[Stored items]
-=-=-=-=-
(** The capacity half of [levelAdmits]: the advanced bucket, and its verdict. *)
Definition capacity_admits (config : AdmissionLevelConfig T) (cap : T) b (need nowMs : Z)
    : BucketState T * bool :=
  match algorithm config, bs_window b, bs_bucket b with
  | sliding_window, Some w, _ =>
      let w := windowAdvance w (slotOf config nowMs) in
      (set_window b w, windowAdmits w cap need)
  | token_bucket, _, Some t =>
      let t := bucketAdvance t nowMs (default (capWires config) (refillWiresPerSecond config)) cap in
      (set_tokens b t, bucketAdmits t need)
  | _, _, _ => (b, true)
  end.

Definition semaphore_admits (config : AdmissionLevelConfig T) b : bool :=
  match concurrency config with Some c => negb (c <=? bs_held b)%Z | None => true end.

Definition levelAdmits s (level : LevelName) (bucketKey : string) (need : Z) (emergency : bool)
    (nowMs : Z) : Scheduler T * bool :=
  match levelConfig level with
  | None => (s, true)
  | Some config =>
      let b := bucketFor s level bucketKey nowMs in
      let debts := live_debts b nowMs in
      let cap := num_sub (admissibleCap config emergency) (num_of_Z (debt_sum debts)) in
      let (b, fits) := capacity_admits config cap (set_debts b debts) need nowMs in
      (put_bucket s level bucketKey b, fits && semaphore_admits config b)
  end.

(** The levels of a ticket, tried in order; the first that refuses. *)
Fixpoint refusing_level s i (nowMs : Z) (levels : list LevelName) : Scheduler T * option LevelName :=
  match levels with
  | [] => (s, None)
  | level :: levels =>
      match level_key (it_keys i) level, levelConfig level with
      | Some bucketKey, Some _ =>
          let (s, admits) := levelAdmits s level bucketKey (wires (tk_reservation (it_ticket i)))
                               (rq_emergency (it_request i)) nowMs in
          if admits then refusing_level s i nowMs levels else (s, Some level)
      | _, _ => refusing_level s i nowMs levels
      end
  end.

Definition firstRefusingLevel s i (nowMs : Z) : Scheduler T * option LevelName :=
  refusing_level s i nowMs LEVELS.

(** A change of every configured bucket of the keys; [None] leaves it alone. *)
Definition at_level (keys : AdmissionLevelKeys) (nowMs : Z)
    (change : AdmissionLevelConfig T → option (BucketState T → BucketState T))
    s (level : LevelName) : Scheduler T :=
  match level_key keys level, levelConfig level with
  | Some bucketKey, Some config =>
      match change config with
      | Some f => put_bucket s level bucketKey (f (bucketFor s level bucketKey nowMs))
      | None => s
      end
  | _, _ => s
  end.

Definition for_levels s (keys : AdmissionLevelKeys) (nowMs : Z)
    (change : AdmissionLevelConfig T → option (BucketState T → BucketState T)) : Scheduler T :=
  foldl (at_level keys nowMs change) s LEVELS.

Definition counted (config : AdmissionLevelConfig T) : bool :=
  match concurrency config with Some _ => true | None => false end.

Definition consume_bucket (need nowMs : Z) (config : AdmissionLevelConfig T) b : BucketState T :=
  let b :=
    match algorithm config, bs_window b, bs_bucket b with
    | sliding_window, Some w, _ =>
        set_window b (windowConsume (windowAdvance w (slotOf config nowMs)) need)
    | token_bucket, _, Some t => set_tokens b (bucketConsume t need)
    | _, _, _ => b
    end in
  if counted config then set_slots b (bs_held b + 1) (bs_parked b) else b.

Definition consumeLevels s i (nowMs : Z) : Scheduler T :=
  for_levels s (it_keys i) nowMs
    (fun config => Some (consume_bucket (wires (tk_reservation (it_ticket i))) nowMs config)).

Definition refund_bucket (back : Z) (restoreSlot : bool) (config : AdmissionLevelConfig T) b
    : BucketState T :=
  let b :=
    if (0 <? back)%Z then
      match algorithm config, bs_window b, bs_bucket b with
      | sliding_window, Some w, _ => set_window b (windowRefund w back)
      | token_bucket, _, Some t => set_tokens b (bucketRefund t back (capWires config))
      | _, _, _ => b
      end
    else b in
  if counted config && restoreSlot then set_slots b (Z.max 0 (bs_held b - 1)) (bs_parked b) else b.

Definition refundLevels s (keys : AdmissionLevelKeys) (back : Z) (restoreSlot : bool) (nowMs : Z)
    : Scheduler T :=
  for_levels s keys nowMs (fun config => Some (refund_bucket back restoreSlot config)).

(** A change of the buckets with a semaphore. *)
Definition for_semaphores s (keys : AdmissionLevelKeys) (nowMs : Z)
    (f : BucketState T → BucketState T) : Scheduler T :=
  for_levels s keys nowMs (fun config => if counted config then Some f else None).

Definition has_semaphore (keys : AdmissionLevelKeys) (level : LevelName) : bool :=
  match level_key keys level, levelConfig level with
  | Some _, Some config => counted config
  | _, _ => false
  end.

Definition parkSlots s i (nowMs : Z) : Scheduler T * InternalTicket T :=
  (for_semaphores s (it_keys i) nowMs (fun b => set_slots b (bs_held b) (bs_parked b + 1)),
   set_parked i (existsb (has_semaphore (it_keys i)) LEVELS)).

Definition unparkSlots s i (nowMs : Z) : Scheduler T * InternalTicket T :=
  if it_slotParked i then
    (for_semaphores s (it_keys i) nowMs
       (fun b => set_slots b (Z.max 0 (bs_held b - 1)) (Z.max 0 (bs_parked b - 1))),
     set_parked i false)
  else (s, i).

Definition recordDebt s i (over nowMs : Z) : Scheduler T :=
  if (over <=? 0)%Z then s
  else for_levels s (it_keys i) nowMs
         (fun _ => Some (fun b => set_debts b (bs_debts b ++ [(over, nowMs)]))).

(** [applied]: whether the operation ran before; it has now. *)
Definition applied i (opId : string) : InternalTicket T * bool :=
  if bool_decide (opId ∈ it_appliedOps i) then (i, true) else (add_op i opId, false).

(** ** The queue *)

Definition start_tags i : T * N := (tk_startTag (it_ticket i), tk_arrivalSeq (it_ticket i)).

Definition is_queued i : bool := bool_decide (tk_state (it_ticket i) = st_queued).

Definition queuedInGrantOrder s : list (InternalTicket T) :=
  sfqGrantOrder start_tags (List.filter is_queued (jm_values (sc_tickets s))).

Fixpoint index_of (p : InternalTicket T → bool) (l : list (InternalTicket T)) : option nat :=
  match l with
  | [] => None
  | i :: l => if p i then Some O else S <$> index_of p l
  end.

(** The place of a row, [Math.max(0, findIndex)]. *)
Definition position s i : nat :=
  default O (index_of (fun j => bool_decide (ticket_key j = ticket_key i)) (queuedInGrantOrder s)).

Definition decisionOf s i : AdmissionTicketDecision T :=
  let t := it_ticket i in
  match tk_state t with
  | st_granted => dec_granted t
  | st_queued => dec_queued t (position s i)
  | st_denied => dec_denied (default denied_plain (tk_deniedReason t))
  | state => dec_denied (already_settled state)
  end.

(** ** Minting *)

Definition account_queue_id (tenantMember : string) : string := "accounts:" +:+ tenantMember.

Definition mint_weight (request : AdmissionRequest T) : T :=
  match rq_weight request with
  | Some w => w
  | None => default (num_of_Z 1) (opt_weights options !! default "" (rq_resolvedTenant request))
  end.

Definition mintTicket s (request : AdmissionRequest T) (keys : AdmissionLevelKeys) (nowMs : Z)
    (state : AdmissionTicketState) (denied : option DenyReason)
    : Scheduler T * result AdmissionError (InternalTicket T) :=
  let weight := mint_weight request in
  if negb (num_ltb (num_of_Z 0) weight) then (s, Err bad_weight)
  else
    let cost := wires (rq_reservation request) in
    let arrival := (sc_arrivalCounter s + 1)%N in
    let tenantMember := default "-" (rq_resolvedTenant request) in
    let tenantTags := sfqTagsOnArrival (sc_tenantQueue s) tenantMember cost weight in
    let accountQueueId := account_queue_id tenantMember in
    let accountQueue := default emptyFairQueue (sc_accountQueues s !! accountQueueId) in
    let accountMember := default "-" (scope_member (rq_scope request) "providerAccount") in
    let accountTags := sfqTagsOnArrival accountQueue accountMember cost weight in
    let ticket := mkTicket (rq_unitId request) (rq_generation request) state
                    (rq_resolvedTenant request) (rq_scope request) (rq_reservation request) weight
                    arrival tenantTags.1 tenantTags.2 nowMs None None None denied in
    let i := mkInternal ticket request keys accountTags.1 accountTags.2 ∅ false in
    (put_ticket
       (mkScheduler (sc_tickets s) (sc_buckets s)
          (sfqRecordArrival (sc_tenantQueue s) tenantMember tenantTags.2)
          (<[accountQueueId := sfqRecordArrival accountQueue accountMember accountTags.2]>
             (sc_accountQueues s))
          arrival) i,
     Ok i).
(* ===== verification/AdmissionStore.v ===== *)
(** * The durable document of the admission scheduler (packages/core/src/admission/memory.ts)

    [AdmissionState], [snapshot] and [hydrate].  Objects keyed by an id keep the
    order of their entries: no id reads as an array index, since each holds a
    [#] or a [:].  The JSON copy of [snapshot] is left out: a document of strings,
    finite numbers and booleans parses back to itself. *)
From S2P Require Import Prelude Num Json JsMap AdmissionAlgo Admission AdmissionSlots AdmissionInv AdmissionLaws AdmissionRuns.

Section Store.
Context {T : Type} `{Num T}.

Record TicketRow := mkTicketRow {
  tr_ticket : AdmissionTicket T;
  tr_request : AdmissionRequest T;
  tr_keys : AdmissionLevelKeys;
  tr_accountStartTag : T;
  tr_accountFinishTag : T;
  tr_appliedOps : list string;
  tr_slotParked : option bool;
}.

Record BucketRow := mkBucketRow {
  br_window : option SlidingWindowState;
  br_bucket : option (TokenBucketState T);
  br_debts : list (Z * Z);
  br_held : Z;
  br_parked : option Z;
}.

Record AdmissionState := mkState {
  as_tickets : list (string * TicketRow);
  as_buckets : list (string * BucketRow);
  as_tenantQueue : FairQueueState T;
  as_accountQueues : list (string * FairQueueState T);
  as_arrivalCounter : N;
}.

Definition ticket_row (i : InternalTicket T) : TicketRow :=
  mkTicketRow (it_ticket i) (it_request i) (it_keys i) (it_accountStartTag i) (it_accountFinishTag i)
    (elements (it_appliedOps i)) (if it_slotParked i then Some true else None).

Definition bucket_row (b : BucketState T) : BucketRow :=
  mkBucketRow (bs_window b) (bs_bucket b) (bs_debts b) (bs_held b) (Some (bs_parked b)).

Definition snapshot (s : Scheduler T) : AdmissionState :=
  mkState ((fun '(id, i) => (id, ticket_row i)) <$> jm_entries (sc_tickets s))
    ((fun '(id, b) => (id, bucket_row b)) <$> map_to_list (sc_buckets s))
    (sc_tenantQueue s) (map_to_list (sc_accountQueues s)) (sc_arrivalCounter s).

Definition row_ticket (r : TicketRow) : InternalTicket T :=
  mkInternal (tr_ticket r) (tr_request r) (tr_keys r) (tr_accountStartTag r) (tr_accountFinishTag r)
    (list_to_set (tr_appliedOps r)) (bool_decide (tr_slotParked r = Some true)).

(** A row written before slots were parked counts none. *)
Definition row_bucket (r : BucketRow) : BucketState T :=
  mkBucketState (br_window r) (br_bucket r) (br_debts r) (br_held r) (default 0%Z (br_parked r)).

Definition hydrate (state : AdmissionState) : Scheduler T :=
  mkScheduler
    (foldl (fun m row => jm_set m row.1 (row_ticket row.2)) jm_empty (as_tickets state))
    (foldl (fun m row => <[row.1 := row_bucket row.2]> m) ∅ (as_buckets state))
    (as_tenantQueue state)
    (foldl (fun m row => <[row.1 := row.2]> m) ∅ (as_accountQueues state))
    (as_arrivalCounter state).

(** The constructor, with the document it resumes from. *)
Definition newSchedulerFrom (options : MemoryAdmissionOptions T) (state : option AdmissionState)
    : result AdmissionError (Scheduler T) :=
  match newScheduler options with
  | Err e => Err e
  | Ok s => Ok (from_option hydrate s state)
  end.

Lemma row_ticket_row i : row_ticket (ticket_row i) = i.
Proof.
  destruct i as [t r k a f ops parked]. unfold row_ticket, ticket_row. cbn.
  rewrite list_to_set_elements_L. by destruct parked.
Qed.

Lemma row_bucket_row b : row_bucket (bucket_row b) = b.
Proof. by destruct b. Qed.

Lemma fst_entries {A B} (f : A → B) (l : list (string * A)) :
  ((fun '(k, a) => (k, f a)) <$> l).*1 = l.*1.
Proof. rewrite <- list_fmap_compose. apply list_fmap_ext. by intros ? []. Qed.

(** Writing the entries of a map, one by one, builds the map. *)
Lemma write_entries {A B} (f : A → B) (l : list (string * A)) (m : gmap string B) :
  NoDup l.*1 → (∀ k, k ∈ l.*1 → m !! k = None) →
  foldl (fun m row => <[row.1 := f row.2]> m) m l = list_to_map ((fun '(k, a) => (k, f a)) <$> l) ∪ m.
Proof.
  revert m. induction l as [|[k a] l IH]; intros m Hnd Hfresh; cbn; [by rewrite (left_id_L ∅ (∪))|].
  cbn in Hnd. apply NoDup_cons in Hnd as [Hk Hnd]. rewrite IH; [|done|].
  - rewrite <- insert_union_l, insert_union_r; [done|].
    apply not_elem_of_list_to_map. by rewrite fst_entries.
  - intros k' Hk'. rewrite lookup_insert_ne by (by intros ->). apply Hfresh. by right.
Qed.

Lemma write_map {A B} (f : A → B) (m : gmap string A) :
  foldl (fun m row => <[row.1 := f row.2]> m) ∅ (map_to_list m) = f <$> m.
Proof.
  rewrite write_entries; [|apply NoDup_fst_map_to_list|by intros; apply lookup_empty].
  rewrite (right_id_L ∅ (∪)). apply map_eq. intros k. rewrite lookup_fmap.
  destruct (m !! k) as [a|] eqn:E; cbn.
  - apply elem_of_list_to_map_1.
    + rewrite fst_entries. apply NoDup_fst_map_to_list.
    + apply list_elem_of_fmap. exists (k, a). split; [done|]. by apply elem_of_map_to_list.
  - apply not_elem_of_list_to_map. rewrite fst_entries.
    intros ([k' a] & -> & Ha%elem_of_map_to_list)%list_elem_of_fmap. cbn in E. congruence.
Qed.

Lemma write_map_back {A B} (f : B → A) (g : A → B) (m : gmap string A) :
  (∀ a, f (g a) = a) →
  foldl (fun m row => <[row.1 := f row.2]> m) ∅ ((fun '(k, a) => (k, g a)) <$> map_to_list m) = m.
Proof.
  intros Hfg. transitivity (id <$> m); [|apply map_fmap_id]. rewrite <- (write_map id).
  generalize (∅ : gmap string A). induction (map_to_list m) as [|[k a] l IH]; intros m0; cbn; [done|].
  rewrite Hfg. apply IH.
Qed.

(** The tickets map, entries in insertion order. *)
Lemma write_rows (l : list string) (m m0 : jsmap string (InternalTicket T)) :
  NoDup l → (∀ k, k ∈ l → is_Some (jm_map m !! k) ∧ jm_map m0 !! k = None) →
  (∀ k, is_Some (jm_map m0 !! k) → jm_map m0 !! k = jm_map m !! k) →
  (∀ k, is_Some (jm_map m !! k) → k ∈ l ∨ is_Some (jm_map m0 !! k)) →
  jm_order m = jm_order m0 ++ l →
  foldl (fun m row => jm_set m row.1 (row_ticket row.2)) m0
    ((fun '(id, i) => (id, ticket_row i)) <$> omap (fun k => pair k <$> jm_map m !! k) l) = m.
Proof.
  revert m0. induction l as [|k l IH]; intros m0 Hnd Hl Hm0 Hm Ho; cbn.
  - destruct m as [mm om], m0 as [mm0 om0]. cbn in *. rewrite (right_id_L [] (++)) in Ho. subst. f_equal.
    apply map_eq. intros k. destruct (mm0 !! k) as [a|] eqn:E; [rewrite <- Hm0; [done|]; by rewrite E|].
    destruct (mm !! k) as [a|] eqn:E'; [|done]. destruct (Hm k ltac:(by rewrite E')) as [Hin|[? ?]]; [by apply elem_of_nil in Hin|congruence].
  - apply NoDup_cons in Hnd as [Hk Hnd]. destruct (Hl k ltac:(left)) as [[i Hi] Hnone]. rewrite Hi. cbn.
    rewrite row_ticket_row. apply IH; [done|..].
    + intros k' Hk'. destruct (Hl k' ltac:(by right)) as [? ?]. split; [done|]. cbn.
      rewrite lookup_insert_ne; [done|]. by intros ->.
    + intros k'. cbn. destruct (decide (k = k')) as [<-|Hne]; [by rewrite lookup_insert_eq, Hi|].
      rewrite lookup_insert_ne by done. apply Hm0.
    + intros k' [Hin|Hs]%Hm; cbn; rewrite lookup_insert_is_Some'; [|by auto].
      apply elem_of_cons in Hin as [->|]; auto.
    + cbn. rewrite decide_False by (rewrite Hnone; by intros [? ?]). by rewrite <- app_assoc.
Qed.
End Store.

(** C37: the document is the scheduler.  Hydrating the snapshot of a scheduler any
    interleaving of calls led to gives that scheduler back, in every field: rows in
    their order, applied operations, slots held and parked, windows, tokens, debts,
    tags and counters.  So every later call on the resumed one returns and does what
    it would have on the first. *)
Theorem snapshot_restores {T} `{Num T} (options : MemoryAdmissionOptions T) stringify_frac s :
  reachable options stringify_frac s → hydrate (snapshot s) = s.
Proof.
  intros Hr%reachable_ok. destruct (so_wf _ s Hr) as [Hnd Hk]. destruct s as [ts bs q qs n]. cbn in *.
  unfold hydrate, snapshot. cbn. f_equal.
  - apply write_rows; cbn; try done.
    + intros k Hin. by split; [apply Hk|rewrite lookup_empty].
    + intros k. rewrite lookup_empty. by intros [? ?].
    + intros k Hs. left. by apply Hk.
  - apply write_map_back, row_bucket_row.
  - transitivity (id <$> qs); [apply (write_map id)|apply map_fmap_id].
Qed.

Lemma snapshot_restores_witness :
  hydrate (snapshot crowded) = crowded ∧ length (as_tickets (snapshot crowded)) = 2%nat.
Proof.
  split; [exact (snapshot_restores one_slot no_frac crowded crowded_reachable)|].
  vm_compute. reflexivity.
Defined.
-=-=-=-=-
- **EXERCISE**:
Could you say how many lines in the data above contain "algorithm"? Reply with the number alone.

- **EXERCISE SOLUTION**:
3